Fall from grace. Odd phrasing. But he seemed unaware of it; his pained eyes had a squeezed, remote look, as if he were seeing or trying to see something deep in the past. So I let the remark ride, waited until his gaze cleared and focused on me again.
“Did she know anyone, even a casual acquaintance, who lived in northern California?”
“No, no one I know of.”
“Are either or both of her parents still living?”
“Both dead more than ten years now.”
“Other relatives?”
“None. Janice was an only child.”
“What was her maiden name?”
“Durian. D-u-r-i-a-n.”
“Did she start using it again when you filed for divorce? Or was she still going by Erskine when she disappeared?”
He sighed. “Durian,” he said, as if the fact distressed him.
“She may or may not still be using it. Depends on what she’s doing now, whether she’s in fact clean again and how much connection she still feels to her past. The postcard would seem to be a positive sign. Then again, it could’ve been no more than a momentary attack of conscience.”
“I’m afraid that’s all it was,” he said. “If she were thinking of coming back to us, or making amends in some way, I’d have heard from her directly by now. Too much time has gone by... the only way is for me to go to her.”
“And if a meeting should happen? What do you think her reaction will be?”
“Reaction? To me?”
“To the news about your son.”
“She’ll come back then. She has to.”
“Her maternal feelings can’t be particularly strong,” I said, “or she’d have made some effort to see the boy by now. Did she want a child in the first place?”
That seemed to stir him to the edge of anger. “Of course she wanted him. We both wanted a child, our own child.”
“And yet she was an unfit mother—”
“I didn’t say that. I said she neglected Tommy. That isn’t the same thing at all. It was the drugs. She wasn’t herself, she wasn’t the same person who... It was the goddamn drugs!”
“Easy, Mr. Erskine. I’m on your side here.”
He stared at me blankly for a few seconds. Then he seemed to shake himself; rubbed a hand over his face as if wiping away the sudden irritation. “I’m sorry,” he said, “it’s just that the way I feel about her, even now...”
“You don’t need to apologize or explain. I understand.”
“Do you? I hope you do.”
“How long are you planning to stay in San Francisco?”
“How long? Until you find Janice.”
“That could take some time, and it might not happen at all. Frankly, given the circumstances of her disappearance, the time factor, and the lack of any definite leads, the odds are against it.”
“You’ll find her,” he said. “You have to.”
“Why wait around while I try? Don’t you want to be with your son?”

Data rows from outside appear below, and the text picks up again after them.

Lemma Rpower_1_base m : Rpower 1 m = 1.
Proof. unfold Rpower. by rewrite ln_1, Rmult_0_r, exp_0. Qed.

Lemma float_pow_mono a b m :
  0 <= a → a <= b → 0 < m → 0 <= float_pow a m <= float_pow b m.
Proof.
  intros Ha Hab Hm. unfold float_pow.
  destruct (decide (0 < a)) as [Hpa|Hna].
  - rewrite decide_True by lra. split.
    + left. apply Rpower_pos.
    + apply Rle_Rpower_l; lra.
  - destruct (decide (0 < b)); [| lra].
    split; [lra |]. left. apply Rpower_pos.
Qed.

Lemma float_pow_lt_1 b m : 0 <= b → b < 1 → 0 < m → float_pow b m < 1.
Proof.
  intros Hb Hb1 Hm. unfold float_pow.
  destruct (decide (0 < b)); [| lra].
  rewrite <- (Rpower_1_base m). apply Rlt_Rpower_l; lra.
Qed.

Lemma DH_in_at_value diameter H1 H2 c m x :
  0 < diameter → 0 <= x → 0 < m →
  DH_in_at diameter H1 H2 c m x
  = Fin (H2 - H1 + c * float_pow (2 * x / diameter) m).
Proof.
  intros Hd Hx Hm. unfold DH_in_at.
  rewrite np_pow_nonneg; [done | | done].
  apply Rmult_le_pos; [lra |]. left. by apply Rinv_0_lt_compat.
Qed.

(** The node at the crater center, when its elevation is finite, is
    lowered by exactly H1 - H2, with or without rim. *)
Theorem crater_depth_center (g : module_state) (mg : list num) (d : list R)
    (diameter_km : R) (rim : bool) (H1 H2 m n : R) (i : nat) (z : R) :
  0 < diameter_km →
  shape_parameters (diameter_km * 1000) = Shape H1 H2 m n →
  (length d ≤ length mg)%nat →
  d !! i = Some 0 → mg !! i = Some (Fin z) →
  (crater_depth g mg d diameter_km rim).1 !! i = Some (Fin (z - (H1 - H2))).
Proof.
  intros Hpos Hshape Hlen Hx Hz.
  assert (0 < diameter_km * 1000) as HDm by lra.
  destruct (shape_parameters_positive _ _ _ _ _ HDm Hshape) as (_ & _ & Hm).
  assert (Hcenter : ∀ c, (Fin z + DH_in_at (diameter_km * 1000) H1 H2 c m 0)%num
                         = Fin (z - (H1 - H2))).
  { intros c. rewrite DH_in_at_value by (done || lra). cbn. f_equal.
    replace (2 * 0 / (diameter_km * 1000)) with 0 by (field; lra).
    unfold float_pow. rewrite decide_False by lra. lra. }
  destruct rim.
  - unfold crater_depth. rewrite Hshape.
    destruct (crater_with_rim_nodes mg d (diameter_km * 1000)
                (diameter_km * 1000 / 2) H1 H2 m n
                (draw_Z_noise (default_rng (seed g))) Hlen)
      as (mg' & Z_in & Z_out & -> & _ & _ & _ & _ & Hsome).
    cbn [fst]. rewrite (Hsome i 0 (Fin z) Hx Hz).
    rewrite bool_decide_eq_true_2 by lra.
    by rewrite nadd_DE_in_at, Hcenter.
  - rewrite crater_depth_no_rim_lookup by done. rewrite Hz, Hx.
    unfold no_rim_increment. rewrite Hshape.
    rewrite bool_decide_eq_true_2 by lra. cbn -[nadd]. by rewrite Hcenter.
Qed.

(** Without a rim the excavation is a bowl: of two excavated nodes that
    start at the same finite elevation, the one nearer to the center ends
    at least as low; no excavated node ends lower than the center would
    (H1 - H2 below the start) and none reaches the rim height H2 above the
    start. *)
Theorem crater_depth_bowl (g : module_state) (mg : list num) (d : list R)
    (diameter_km : R) (H1 H2 m n : R) (i j : nat) (xi xj z : R) :
  0 < diameter_km →
  shape_parameters (diameter_km * 1000) = Shape H1 H2 m n →
  (length d ≤ length mg)%nat →
  d !! i = Some xi → d !! j = Some xj →
  0 <= xi → xi <= xj → xj <= 0.9 * (diameter_km * 1000 / 2) →
  mg !! i = Some (Fin z) → mg !! j = Some (Fin z) →
  ∃ zi zj,
    (crater_depth g mg d diameter_km false).1 !! i = Some (Fin zi) ∧
    (crater_depth g mg d diameter_km false).1 !! j = Some (Fin zj) ∧
    z - (H1 - H2) <= zi ∧ zi <= zj ∧ zj < z + H2.
Proof.
  intros Hpos Hshape Hlen Hxi Hxj H0 Hij Hj Hzi Hzj.
  set (Dm := diameter_km * 1000) in *.
  assert (0 < Dm) as HDm by (unfold Dm; lra).
  destruct (shape_parameters_positive _ _ _ _ _ HDm Hshape) as (HH1 & _ & Hm).
  assert (Hnode : ∀ k x, d !! k = Some x → mg !! k = Some (Fin z) →
                         0 <= x → x <= 0.9 * (Dm / 2) →
    (crater_depth g mg d diameter_km false).1 !! k
    = Some (Fin (z + (H2 - H1 + H1 * float_pow (2 * x / Dm) m)))).
  { intros k x Hx Hz Hx0 Hx9.
    rewrite crater_depth_no_rim_lookup by done. rewrite Hz, Hx.
    unfold no_rim_increment. fold Dm. rewrite Hshape.
    rewrite bool_decide_eq_true_2 by lra.
    by rewrite DH_in_at_value. }
  eexists _, _. split; [apply (Hnode i xi); (done || lra) |].
  split; [apply (Hnode j xj); (done || lra) |].
  assert (0 <= 2 * xi / Dm <= 2 * xj / Dm) as [Ha Hab].
  { split.
    - apply Rmult_le_pos; [lra |]. left. by apply Rinv_0_lt_compat.
    - apply Rmult_le_compat_r; [| lra]. left. by apply Rinv_0_lt_compat. }
  assert (2 * xj / Dm < 1) as Hb1.
  { apply Rmult_lt_reg_r with Dm; [done |].
    replace (2 * xj / Dm * Dm) with (2 * xj) by (field; lra). lra. }
  destruct (float_pow_mono _ _ m Ha Hab Hm) as [Hp0 Hpm].
  pose proof (float_pow_lt_1 (2 * xj / Dm) m ltac:(lra) Hb1 Hm) as Hp1.
  repeat split; nra.
Qed.

(** ** A crater with a rim *)

Lemma Rpower_le_1 a c : 1 <= a → c <= 0 → Rpower a c <= 1.
Proof.
  intros Ha Hc. unfold Rpower. rewrite <- exp_0.
  assert (0 <= ln a) as Hln.
  { rewrite <- ln_1. destruct Ha as [Ha | <-]; [| lra].
    left. apply ln_increasing; lra. }
  destruct (Req_dec (c * ln a) 0) as [-> | Hne]; [lra |].
  left. apply exp_increasing. nra.
Qed.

“Of course I do. But he’s in the hospital, he has the best of care, there’s nothing I can do...” Erskine broke off, scrubbed his face again. “You’re right. I know you’re right. I should go back to Santa Fe, and I will. But not just yet. A day or two... I’m at the St. Francis. You can reach me there any time, day or night.”
I didn’t argue with him; it wasn’t my place to tell anybody how to deal with the tragedies in their lives. I had him sign one of the standard agency contract forms, accepted a five-hundred-dollar retainer — he insisted on paying with hundred-dollar traveler’s checks — and told him I’d get to work right away. When he left, his shoulders were a little rounded and there was sweat on his neck that hadn’t been there before he opened himself up to me.
After he was gone, Tamara said, “Told you you’d take the job.”
“Yeah. You should’ve told me about his son, too.”
“Better you heard it from him, wasn’t it?”
“Wrong, Ms. Corbin. I don’t like being blindsided, emotionally or any other way. From now on I want any and all details up front.”
“Okay.” She asked then, “What’d you think of the man? Kind of strange, if you ask me.”
“Strange? How so?”
“Seems to care more about his ex-wife, woman who hurt him bad, woman he hasn’t seen in three years, than about his dying kid.”